150年以上前にあった戦いでの歴史的勝利にあやかって、自分たちも同じように勝ちたい!という思いから画家に描かせた願掛け絵画です。

この絵が描かれる前、ヨーロッパではイスラム教側の勢力が拡大していました。それを懸念したキリスト教のバイエルン大公ヴィルヘルム4世が、自分たちの勝利を願ってこの絵をアルトドルファー発注しました。

板にはなんて書いてあるの?

ラテン語で「アレクサンダー大王はダレイオスを打ち破り、10万の歩兵と1万を超える騎兵を殺害した。一方ダレイオスは1000人に満たない騎兵と共に逃亡し、彼の母、妻、子供たちは捕虜になった。」と書いてあります。

ここからこの絵は紀元前333年のイッソスの戦いを描いたものだということがわかります。

ちなみにこの板に書かれた文章、元々はドイツ語で書かれていたものが、後にラテン語に書き換えられています。

また、この文章を考えたのはヴィルヘルム宮廷の歴史家ヨハネス・アヴェンティヌスではないかといわれています。

エレトリアのフィロクセノス《アレクサンドロス大王のモザイク》紀元前 120-100年頃

上の作品はポンペイのモザイク画でイッソスの戦いを描いた作品です。

アレクサンダー(マケドニア軍)がイッソス湾でダイオレス(ペルシャ軍)を打ち負かして勝利します。これによって約220年続いたペルシャのアケメネス朝は滅びました。

敗者:ダレイオス3世

三頭の白馬が曳くチャリオット(戦闘用馬車)に乗って逃げているのがダイオレスです。

チャリオットがあるのでぱっと見豪華で強そうな感じがするのにこちらが敗者です。でもよく見ると馬に鎧をつけておらず、弱そう。

彼はトルコ軍の軍服を着ています。
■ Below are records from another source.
(* ===== verification/Codec.v ===== *)
(** * Padded base64 and times as text

    [base64.URLEncoding] with its padding, and [time.Time.Format] for RFC 3339
    with and without the fraction of a second: what they write is read back by
    [DecodeString] and [time.Parse]. *)

From S2P Require Import Prelude GoStrings Encoding GoNet GoFloat Json GoParse Document JsonText.

#[local] Open Scope string_scope.
#[local] Open Scope list_scope.
#[local] Open Scope nat_scope.

(** ** [base64.URLEncoding] *)

Fixpoint base64_encode (l : bytes) : bytes :=
  match l with
  | a :: b :: c :: l' =>
      (sextet (code a * 65536 + code b * 256 + code c) <$> seq 0 4) ++ base64_encode l'
  | [a; b] => (sextet (code a * 65536 + code b * 256) <$> seq 0 3) ++ to_bytes "="
  | [a] => (sextet (code a * 65536) <$> seq 0 2) ++ to_bytes "=="
  | [] => []
  end%N.

(** [EncodeToString]. *)
Definition base64_text (l : bytes) : string := of_bytes (base64_encode l).

Definition url_value (a : ascii) : option N :=
  (let c := code a in
   if in_range 65 c 90 then Some (c - 65)
   else if in_range 97 c 122 then Some (c - 71)
   else if in_range 48 c 57 then Some (c + 4)
   else if c =? 45 then Some 62
   else if c =? 95 then Some 63
   else None)%N.

(** The three bytes of four sextets. *)
Definition group (x y z w : N) : bytes :=
  (let v := ((x * 64 + y) * 64 + z) * 64 + w in
   [ascii_of_N (v / 65536); ascii_of_N (v / 256 mod 256); ascii_of_N (v mod 256)])%N.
これはダイオレスの時代の服装ではなく、絵が描かれた当時の服装です。

ここからも昔の出来事を描きながら、当時のヨーロッパとオスマン帝国との戦争を重ねて描いていることがわかります。

ペルシャ軍

ダイオレスの軍は、ターバンを巻いています。アレクサンダーの軍と比べて装備が甘い感じがします。

勝者:アレクサンドロス3世(アレクサンダー大王)

古代ギリシャのマケドニアの王アレクサンダーです。金の長槍を持っています。

アレクサンダーは16世紀の甲冑を身につけています。

彼は後に捕虜にしたダイオレスの娘(王女)を妃のひとりにしています(一夫多妻)。

アレクサンダー大王といえば「運命とは伝説によってもたらされるものではなく、自らの剣によって切り拓くものである」という名言でも有名です。
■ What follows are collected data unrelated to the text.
(** [buildValidatedServerSettings]: the map from server names. *)
Fixpoint build_settings (out : list (string * settings)) (servers : list ServerSettingsConfig) :
    result (list (string * settings)) :=
  match servers with
  | [] => Ok out
  | s :: servers' =>
      let serverName := TrimSpace s.(ss_ServerName) in
      if bool_decide (serverName = "") then Err (Opaque "server_name is required")
      else if bool_decide (s.(ss_EffectiveSettings) = []) then
        Err (Opaque ("effective_settings cannot be empty for " +:+ serverName))
      else
        match validate_entries s.(ss_EffectiveSettings) with
        | Err e => Err (Wrap ("server " +:+ serverName) e)
        | Ok _ => build_settings (assign out serverName (cloneSettingsMap s.(ss_EffectiveSettings))) servers'
        end
  end.
Definition buildValidatedServerSettings (servers : list ServerSettingsConfig) : result (list (string * settings)) :=
  build_settings [] servers.

End settings.

(** ** State *)

(** The table [config_cache]; [cs_faults] tells which statements fail. *)
Record ConfigStore := mkConfigStore { cs_rows : gmap string payload; cs_faults : list bool }.

Definition cs_statement {A} (f : gmap string payload → result A * gmap string payload) : ST ConfigStore A := λ s,
  match s.(cs_faults) with
  | true :: fs => (Err (Opaque "connection failed"), mkConfigStore s.(cs_rows) fs)
  | fs => let '(r, rows) := f s.(cs_rows) in (r, mkConfigStore rows (tail fs))
  end.

Definition cs_context {A} (ctx : string) (m : ST ConfigStore A) : ST ConfigStore A := λ s,
  match m s with (Err e, s') => (Err (Wrap ctx e), s') | r => r end.

(** [PostgresConfigStore]. *)
Definition ConfigSave (key : string) (value : payload) : ST ConfigStore () :=
  cs_context "config store save" (cs_statement (λ rows, (Ok (), <[key := value]> rows))).
Definition ConfigLoad (key : string) : ST ConfigStore payload :=
  cs_context "config store load" (cs_statement (λ rows,
    (match rows !! key with Some v => Ok v | None => Err ErrNoRows end, rows))).
(** The rows come in an order of the database. *)
Definition ConfigKeys : ST ConfigStore (list string) :=
  cs_context "config store keys" (cs_statement (λ rows, (Ok (map_to_list rows).*1, rows))).

(** The handlers the subscriber knows; [metricsServerSettingsHandler] wraps that of
    the settings. *)
Inductive ConfigHandler :=
| PolicyConfigHandler
| ServerConfigHandler
| ServerSettingsConfigHandler
| metricsServerSettingsHandler
| AuthConfigHandler
| ServerRegisteredAckHandler
| ToolMetadataConfigHandler.

(** What the handlers are wired with: a configuration store, a registration
    service, a callback, each or none. *)
Record Handlers := mkHandlers {
  hd_policyStore : bool;
  hd_serverStore : bool;
  hd_serverService : bool;
  hd_settingsStore : bool;
  hd_settingsService : bool;
  hd_authStore : bool;
  hd_ackService : bool;
  hd_metadataStore : bool;
  hd_onUpdate : bool;
  hd_lastMessage : option ToolMetadataConfigMessage;
}.

Record Client := mkClient { cl_gatewayID : string; cl_connected : bool }.

Inductive DegradationStatus :=
| DegradationStatusConnected
| DegradationStatusDegraded
| DegradationStatusDisconnected.
#[export] Instance DegradationStatus_eq_dec : EqDecision DegradationStatus.
Proof. solve_decision. Defined.

Record DegradationManager := mkDegradation {
  dg_client : bool;
  dg_configStore : bool;
  dg_subscriber : bool;
  dg_status : DegradationStatus;
  dg_everConnected : bool;
  dg_hasCachedConfig : bool;
  dg_lastKnownVersions : gmap string Z;
  dg_settingsSyncStatus : string;
  dg_settingsConfigVersion : Z;
}.

Inductive SettingsMetric :=
| SettingsRejected (server reason : string)
| SettingsApplied (server : string)
| SettingsVersion (server : string) (version : Z).

(** [snapshotRequestMessage]. *)
Record snapshotRequestMessage := mkSnapshotRequest {
  sq_GatewayID : string;
  sq_LastKnownVersions : gmap string Z;
}.

Record EventsWorld `{TokenBuckets} (E : Type) := mkEventsWorld {
  ew_engine : Engine;
  ew_memory : MemoryBackend;
  ew_resolver : DefaultProfileResolver;
  ew_service : World;
  ew_discovery : DiscoveryIndex E;
  ew_store : ConfigStore;
  ew_handlers : Handlers;
  ew_client : option Client;
  ew_subscriber : option (gmap string ConfigHandler);
  ew_degradation : option DegradationManager;
  ew_metrics : list SettingsMetric;
  ew_requests : list (string * snapshotRequestMessage);
}.
Arguments mkEventsWorld {_ _}.
Arguments ew_engine {_ _}.
Arguments ew_memory {_ _}.
Arguments ew_resolver {_ _}.
Arguments ew_service {_ _}.
Arguments ew_discovery {_ _}.
Arguments ew_store {_ _}.
Arguments ew_handlers {_ _}.
Arguments ew_client {_ _}.
Arguments ew_subscriber {_ _}.
Arguments ew_degradation {_ _}.
Arguments ew_metrics {_ _}.
Arguments ew_requests {_ _}.

Section world.
Context `{TokenBuckets} {E : Type}.
Implicit Types w : EventsWorld E.

Definition ew_set_policy (e : Engine) (mb : MemoryBackend) w : EventsWorld E :=
  mkEventsWorld e mb w.(ew_resolver) w.(ew_service) w.(ew_discovery) w.(ew_store) w.(ew_handlers)
    w.(ew_client) w.(ew_subscriber) w.(ew_degradation) w.(ew_metrics) w.(ew_requests).
Definition ew_set_service (x : World) w : EventsWorld E :=
  mkEventsWorld w.(ew_engine) w.(ew_memory) w.(ew_resolver) x w.(ew_discovery) w.(ew_store) w.(ew_handlers)
    w.(ew_client) w.(ew_subscriber) w.(ew_degradation) w.(ew_metrics) w.(ew_requests).
Definition ew_set_discovery (x : DiscoveryIndex E) w : EventsWorld E :=
  mkEventsWorld w.(ew_engine) w.(ew_memory) w.(ew_resolver) w.(ew_service) x w.(ew_store) w.(ew_handlers)
    w.(ew_client) w.(ew_subscriber) w.(ew_degradation) w.(ew_metrics) w.(ew_requests).
Definition ew_set_store (x : ConfigStore) w : EventsWorld E :=
  mkEventsWorld w.(ew_engine) w.(ew_memory) w.(ew_resolver) w.(ew_service) w.(ew_discovery) x w.(ew_handlers)
    w.(ew_client) w.(ew_subscriber) w.(ew_degradation) w.(ew_metrics) w.(ew_requests).
Definition ew_set_handlers (x : Handlers) w : EventsWorld E :=
  mkEventsWorld w.(ew_engine) w.(ew_memory) w.(ew_resolver) w.(ew_service) w.(ew_discovery) w.(ew_store) x
    w.(ew_client) w.(ew_subscriber) w.(ew_degradation) w.(ew_metrics) w.(ew_requests).
Definition ew_set_client (x : option Client) w : EventsWorld E :=
  mkEventsWorld w.(ew_engine) w.(ew_memory) w.(ew_resolver) w.(ew_service) w.(ew_discovery) w.(ew_store)
    w.(ew_handlers) x w.(ew_subscriber) w.(ew_degradation) w.(ew_metrics) w.(ew_requests).
Definition ew_set_subscriber (x : option (gmap string ConfigHandler)) w : EventsWorld E :=
  mkEventsWorld w.(ew_engine) w.(ew_memory) w.(ew_resolver) w.(ew_service) w.(ew_discovery) w.(ew_store)
    w.(ew_handlers) w.(ew_client) x w.(ew_degradation) w.(ew_metrics) w.(ew_requests).
Definition ew_set_degradation (x : option DegradationManager) w : EventsWorld E :=
  mkEventsWorld w.(ew_engine) w.(ew_memory) w.(ew_resolver) w.(ew_service) w.(ew_discovery) w.(ew_store)
    w.(ew_handlers) w.(ew_client) w.(ew_subscriber) x w.(ew_metrics) w.(ew_requests).
Definition ew_observe (x : list SettingsMetric) w : EventsWorld E :=
  mkEventsWorld w.(ew_engine) w.(ew_memory) w.(ew_resolver) w.(ew_service) w.(ew_discovery) w.(ew_store)
    w.(ew_handlers) w.(ew_client) w.(ew_subscriber) w.(ew_degradation) (w.(ew_metrics) ++ x) w.(ew_requests).
Definition ew_request (subject : string) (x : snapshotRequestMessage) w : EventsWorld E :=
  mkEventsWorld w.(ew_engine) w.(ew_memory) w.(ew_resolver) w.(ew_service) w.(ew_discovery) w.(ew_store)
    w.(ew_handlers) w.(ew_client) w.(ew_subscriber) w.(ew_degradation) w.(ew_metrics) (w.(ew_requests) ++ [(subject, x)]).

(** Calls of the store and of the registration service. *)
Definition on_store {A} (m : ST ConfigStore A) : ST (EventsWorld E) A := λ w,
  let '(r, s) := m w.(ew_store) in (r, ew_set_store s w).
Definition on_service {A} (m : ST World A) : ST (EventsWorld E) A := λ w,
  let '(r, s) := m w.(ew_service) in (r, ew_set_service s w).

(** [fmt.Errorf] around the error of a call. *)
Definition ew_context {A} (ctx : string) (m : ST (EventsWorld E) A) : ST (EventsWorld E) A := λ w,
  match m w with (Err e, w') => (Err (Wrap ctx e), w') | r => r end.

(** A call made when the collaborator is there. *)
Definition when (b : bool) (m : ST (EventsWorld E) ()) : ST (EventsWorld E) () := if b then m else ret ().

End world.

(** ** Handlers *)

Section handlers.
Context `{UnicodeTables} `{TokenBuckets} `{Postgres} {E : Type} `{SearchEngine E}.

(** [PolicyConfigHandler.Handle]. The backend it is given at the start is the one
    in memory. *)
Definition HandlePolicy (data : payload) : ST (EventsWorld E) () :=
  let* profiles := ew_context "handle policy config" (of_result (decodeConfigMessage d_policy_message [] data)) in
  if bool_decide (profiles = []) then throw (Opaque "handle policy config: profiles must not be empty")
  else
    let* named := ew_context "handle policy config" (of_result (normalize_profiles [] profiles)) in
    match List.find (λ p, bool_decide (p.1 = "default")) named with
    | None => throw (Opaque "handle policy config: default profile is required")
    | Some (_, defaultProfile) =>
        modify (λ w, ew_set_policy
          (ReplaceProfiles ((λ p, (p.1, Some p.2)) <$> named) w.(ew_engine))
          (MemorySetDefaults (f_of_Z defaultProfile.(pp_RateLimit)) defaultProfile.(pp_RateBurst) w.(ew_memory)) w);;
        let* hd := gets ew_handlers in
        when hd.(hd_policyStore)
          (ew_context "handle policy config: persist config" (on_store (ConfigSave configCachePolicyKey data)))
    end.

(** [ServerConfigHandler.Handle]. *)
Definition HandleServers (data : payload) : ST (EventsWorld E) () :=
  let* prefixes := ew_context "handle server config" (of_result (decodeConfigMessage d_server_message [] data)) in
  let* allowList := ew_context "handle server config" (of_result (allow_list prefixes)) in
  let* hd := gets ew_handlers in
  when hd.(hd_serverService) (on_service (UpdateSPIFFEAllowList allowList));;
  when hd.(hd_serverStore)
    (ew_context "handle server config: persist config" (on_store (ConfigSave configCacheServersKey data))).

(** [ServerSettingsConfigHandler.applyAndPersistSettings]. *)
Definition applyAndPersistSettings (configVersion : Z) (settingsByServer : list (string * settings)) (data : payload) :
    ST (EventsWorld E) () :=
  let* hd := gets ew_handlers in
  when hd.(hd_settingsService)
    (ew_context "handle server settings config: apply settings"
       (on_service (UpdateEffectiveSettings configVersion settingsByServer)));;
  when hd.(hd_settingsStore)
    (ew_context "handle server settings config: persist config"
       (on_store (ConfigSave configCacheServerSettingsKey data))).

(** [ServerSettingsConfigHandler.Handle]. *)
Definition HandleServerSettings (data : payload) : ST (EventsWorld E) () :=
  let* message := ew_context "handle server settings config"
    (of_result (decodeConfigMessage d_settings_message zero_settings_message data)) in
  if (message.(sm_ConfigVersion) <=? 0)%Z then
    throw (Opaque "handle server settings config: config_version must be positive")
  else
    let* settingsByServer := ew_context "handle server settings config"
      (of_result (buildValidatedServerSettings message.(sm_Servers))) in
    applyAndPersistSettings message.(sm_ConfigVersion) settingsByServer data.

(** [metricsServerSettingsHandler.Handle]. *)
Definition rejected_metrics (message : ServerSettingsConfigMessage) : list SettingsMetric :=
  match message.(sm_Servers) with
  | [] => [SettingsRejected "unknown" "apply_failed"]
  | servers => (λ s, SettingsRejected s.(ss_ServerName) "apply_failed") <$> servers
  end.
Definition applied_metrics (message : ServerSettingsConfigMessage) : list SettingsMetric :=
  mjoin ((λ s, SettingsApplied s.(ss_ServerName) ::
    (if (0 <? message.(sm_ConfigVersion))%Z then [SettingsVersion s.(ss_ServerName) message.(sm_ConfigVersion)] else []))
    <$> message.(sm_Servers)).
Definition HandleMetrics (data : payload) : ST (EventsWorld E) () :=
  let message := (unmarshal_whole d_settings_message zero_settings_message data).1 in
  let* r := attempt (HandleServerSettings data) in
  match r with
  | Err err => modify (ew_observe (rejected_metrics message));; throw err
  | Ok _ => modify (ew_observe (applied_metrics message))
  end.

(** [AuthConfigHandler.Handle]: the message is only stored. *)
Definition HandleAuth (data : payload) : ST (EventsWorld E) () :=
  let* _ := ew_context "handle auth config"
    (of_result (decodeConfigMessage d_auth_message (mkAuthConfigMessage "" "" "") data)) in
  let* hd := gets ew_handlers in
  when hd.(hd_authStore)
    (ew_context "handle auth config: persist config" (on_store (ConfigSave configCacheAuthKey data))).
負け知らずでとても強かったアレクサンダーでしたが、イッソスの戦いから約10年後、33歳という若さで急死してしまいます。

マケドニア軍

アレクサンダーの軍はしっかり着込んで重装備。見てわかるようにペルシャ軍より装備がしっかりしています。

太陽と三日月の意味

三日月はイスラムのシンボルです。暗い三日月と明るい太陽。何を言いたいかは一目瞭然です。

とはいえ、アレクサンダーの時代には、イスラム教はまだありませんでした。同じくキリスト教もありません。

太陽はアレクサンダー大王の勝利を表しています。

願掛けは叶ったのか

願掛け絵画の効果は…あったようです。

1529年に第一次ウィーン包囲という、オスマン帝国(イスラム教)が神聖ローマ帝国(キリスト教)の首都ウィーンを包囲して攻撃しようとしました。

しかし包囲は失敗し、オスマン軍は撤退、キリスト教側は勝利しました。

実はもっと大きかった?

いまある絵は縦長ですが、実は絵の全ての端が切り取られてしまっているようで、元々の絵は空の部分が大きく、月は画面中央寄りに描かれていたようです。そう考えるとかなりの部分が切り取られてしまっていることに…。